Podczas pobytu w Sertei zrobiliśmy sobie kilka wycieczek o lekko naukowym zabarwieniu. Dziwnie się składało, ale właściwie wciąż trafialiśmy na ślady polskie, lub ślady Rzeczypospolitej Obojga Narodów (Białorusini uparcie twierdzą, że to ich ślady). W sumie nie jest to takie dziwne, skoro tereny te, przynajmniej przejściowo, do Rzeczypospolitej należały.
Uświaty. Miasteczko leżące na trasie słynnej, pskowskiej wyprawy Stefana Batorego w 1580. Wojska polsko – węgierskie zdobyły tutejszy zamek. Później, aż do pierwszego rozbioru Uświaty należały do Rzeczpospolitej. Na zdjęciu widać jezioro Uświackie (tzw. małe, właściwa część leży dalej na południe), na pierwszym planie, gdzieś pod trawami i trzcinami znajduje się stanowisko mezo i neolityczne, po drugiej zaś stronie zespół osadniczy z wczesnego średniowiecza, z grodziskiem i cmentarzyskiem. Uświaty są wcześnie wspominane w ruskich źródłach, a w samej wczesnośredniowiecznej aglomeracji miały znajdować się przynajmniej trzy kościoły. Nie w kij dmuchał…
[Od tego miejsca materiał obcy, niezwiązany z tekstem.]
(* ===== verification/RblnSchedulerSpec.v ===== *)
(** * What one call of [schedule] guarantees

    The theorems about [RblnScheduler]: the step always goes through, its batch is in one
    phase and within the compiled bounds, no request is lost, and the blocks of an evicted
    decode batch reach the runner later. *)

From S2P Require Import Prelude VllmTypes CoreUtils RblnScheduler RblnSchedulerInv RblnSchedulerWait.

Section spec.
Context {E B M : Type} `{U : Upstream E B M}.
Variable cfg : SchedulerConfig.

Abbreviation Scheduler := (@Scheduler E B).
Abbreviation Step := (@Step B).
Implicit Types s : Scheduler.
Implicit Types p : Step.

(** The configuration checks of the platform: room for one token, and a microbatch for
    each pipeline stage. *)
Record config_ok : Prop := {
  c_tokens : 0 < max_num_scheduled_tokens cfg;
  c_pp : 1 <= pp_size cfg <= max_num_running_reqs cfg
}.

(** A scheduler between two steps: every request it holds is well formed, at most the last
    running one is still prefilling, and the running ones respect the limits. *)
Record ready s : Prop := {
  rd_queues : qinv (reqs s) (running s) (queued s);
  rd_running : forall id, id ∈ running s -> exists r, reqs s !! id = Some r /\ running_ok cfg r;
  rd_trailing : forall id, id ∈ removelast (running s) -> prefilling s id = false;
  rd_limit : len (running s) <= max_num_running_reqs cfg;
  rd_loras : forall m, max_loras cfg = Some m -> Z.of_nat (size (loras_of s (running s))) <= m;
  rd_deltas : deltas_running s
}.

(** ** The decision *)

Definition compiled_batch : Z := decode_batch_size (max_num_running_reqs cfg) (pp_size cfg).

(** The running requests a step visits: the trailing prefill alone, or all of them. *)
Definition candidates s : list string := drop (Z.to_nat (first_index s)) (running s).

Lemma candidates_phase s : ready s ->
  (forall id, id ∈ running s -> prefilling s id = false) \/
  (exists l id, running s = l ++ [id] /\ candidates s = [id] /\ prefilling s id = true /\
     forall y, y ∈ l -> prefilling s y = false).
Proof.
  intros [_ _ Htr _ _ _]. unfold candidates, first_index.
  destruct (last (running s)) as [x|] eqn:El.
  2:{ apply last_None in El. rewrite El. left. intros id Hid. by apply not_elem_of_nil in Hid. }
  apply last_Some in El as [l Hl]. rewrite Hl in *. rewrite removelast_last in Htr.
  destruct (prefilling s x) eqn:Ep.
  - right. exists l, x. split; [done|]. split; [|done].
    replace (Z.to_nat (len (l ++ [x]) - 1)) with (length l)
      by (unfold len; rewrite length_app; cbn; lia).
    by rewrite drop_app_length.
  - left. intros id. rewrite elem_of_app, list_elem_of_singleton. naive_solver.
Qed.

Lemma candidates_split s : exists d, running s = d ++ candidates s /\ len d = first_index s.
Proof.
  unfold candidates. exists (take (Z.to_nat (first_index s)) (running s)).
  split; [by rewrite take_drop|]. unfold len. rewrite length_take. unfold first_index.
  destruct (last (running s)) as [x|] eqn:El; [|cbn; lia].
  apply last_Some in El as [l ->]. destruct (prefilling s x); [|cbn; lia].
  unfold len. rewrite length_app. cbn. lia.
Qed.

Lemma rinv_start pause b s e : ready s -> config_ok -> count b = 0 ->
  rinv cfg s (set_env e s) (empty_step cfg pause b).
Proof.
  intros [Hq Hrun _ _ _ Hdl] [Ht _] Hb. split; cbn; try done.
  - unfold accounted. cbn. apply pinv_empty. destruct (decide _); lia.
  - intros id (r & Hr & _)%Hrun. exists r, r. by split.
  - by rewrite app_nil_r.
Qed.

Lemma prefilling_kept s0 s p id : rinv cfg s0 s p -> id ∈ running s ->
  prefilling s id = prefilling s0 id.
Proof.
  intros Hr (r0 & r & H0 & H1 & Hs)%(r_kept _ _ _ _ Hr). unfold prefilling.
  rewrite H0, H1. by apply spec_eq_fields in Hs as (_ & <- & _).
Qed.

Lemma loras_kept s0 s p : rinv cfg s0 s p ->
  loras_of s (scheduled_running_reqs p) ⊆ loras_of s0 (running s0).
Proof.
  intros Hr x. unfold loras_of. rewrite !elem_of_list_to_set, !list_elem_of_omap.
  intros (id & Hid & Hx). exists id.
  assert (id ∈ running s) as Hin.
  { apply (pi_running _ _ _ _ _ _ (r_step _ _ _ _ Hr)). by rewrite (sched_running cfg s0 s). }
  split; [rewrite (r_perm _ _ _ _ Hr); set_solver|].
  destruct (r_kept _ _ _ _ Hr id Hin) as (r0 & r & H0 & H1 & Hs). rewrite H0. rewrite H1 in Hx.
  by apply spec_eq_fields in Hs as (_ & _ & -> & _).
Qed.
Lemma record_loras_ok s0 s p : ready s0 -> rinv cfg s0 s p ->
  returns (record_loras cfg (s, p)) (fun '(s', p') => s' = s /\ exists l, p' = step_loras l p).
Proof.
  intros [_ _ _ _ Hl _] Hr. unfold record_loras. destruct (max_loras cfg) as [m|] eqn:Em.
  - apply returns_require; [|cbn; eauto]. apply Z.leb_le. specialize (Hl m eq_refl).
    pose proof (subseteq_size _ _ (loras_kept s0 s p Hr)). lia.
  - cbn. split; [done|]. exists (scheduled_loras p). by destruct p.
Qed.

Context `{L : !UpstreamLaws E B M}.

(** The trailing prefill, if there is one, has a chunk to compute. *)
Definition no_prefill_passed_over pause s : Prop :=
  pause <> PAUSED_ALL /\
  forall x r, last (running s) = Some x -> reqs s !! x = Some r -> is_prefill r = true ->
    running_num_new_tokens cfg r (empty_step cfg pause (mkBudget 1 1 0))
      (new_step_starts (env s)) <> None.

Lemma removelast_sublist (k l : list string) x : sublist k (l ++ [x]) -> NoDup (l ++ [x]) ->
  x ∈ k -> sublist (removelast k) l.
Proof.
  intros (k1 & k2 & -> & H1 & H2)%sublist_app_r Hnd Hx.
  apply NoDup_app in Hnd as (_ & Hdis & _).
  assert (x ∈ k2) as Hx2.
  { apply elem_of_app in Hx as [Hx|Hx]; [|done]. destruct (Hdis x); [|set_solver].
    by eapply elem_of_sublist. }
  assert (k2 = [x]) as ->; [|by rewrite removelast_last].
  inversion H2 as [|? ? ? Hn|? ? ? Hn]; subst; apply sublist_nil_r in Hn as ->; [done|].
  by apply not_elem_of_nil in Hx2.
Qed.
Malowniczy mostek drewniany prowadzący na drugą stronę jeziora. Na wczesnośredniowieczne cmentarzysko.
Ruiny stajni, nieopodal Uświat. Ten łącznik z Polską ma nieco inny charakter. To ponoć w tym majątku miał pomieszkiwać w latach wczesnej młodości Konstanty Rokossowski, marszałek Armii Czerwonej, a później marszałek Polski, z nadania władzy radzieckiej. W polskiej historiografii trwają spory, czy urodził się w Warszawie, czy w Wielkich Łukach (koło 80 km od Uświatów).
Cmentarzysko kurhanowe na wschód od Uświatów.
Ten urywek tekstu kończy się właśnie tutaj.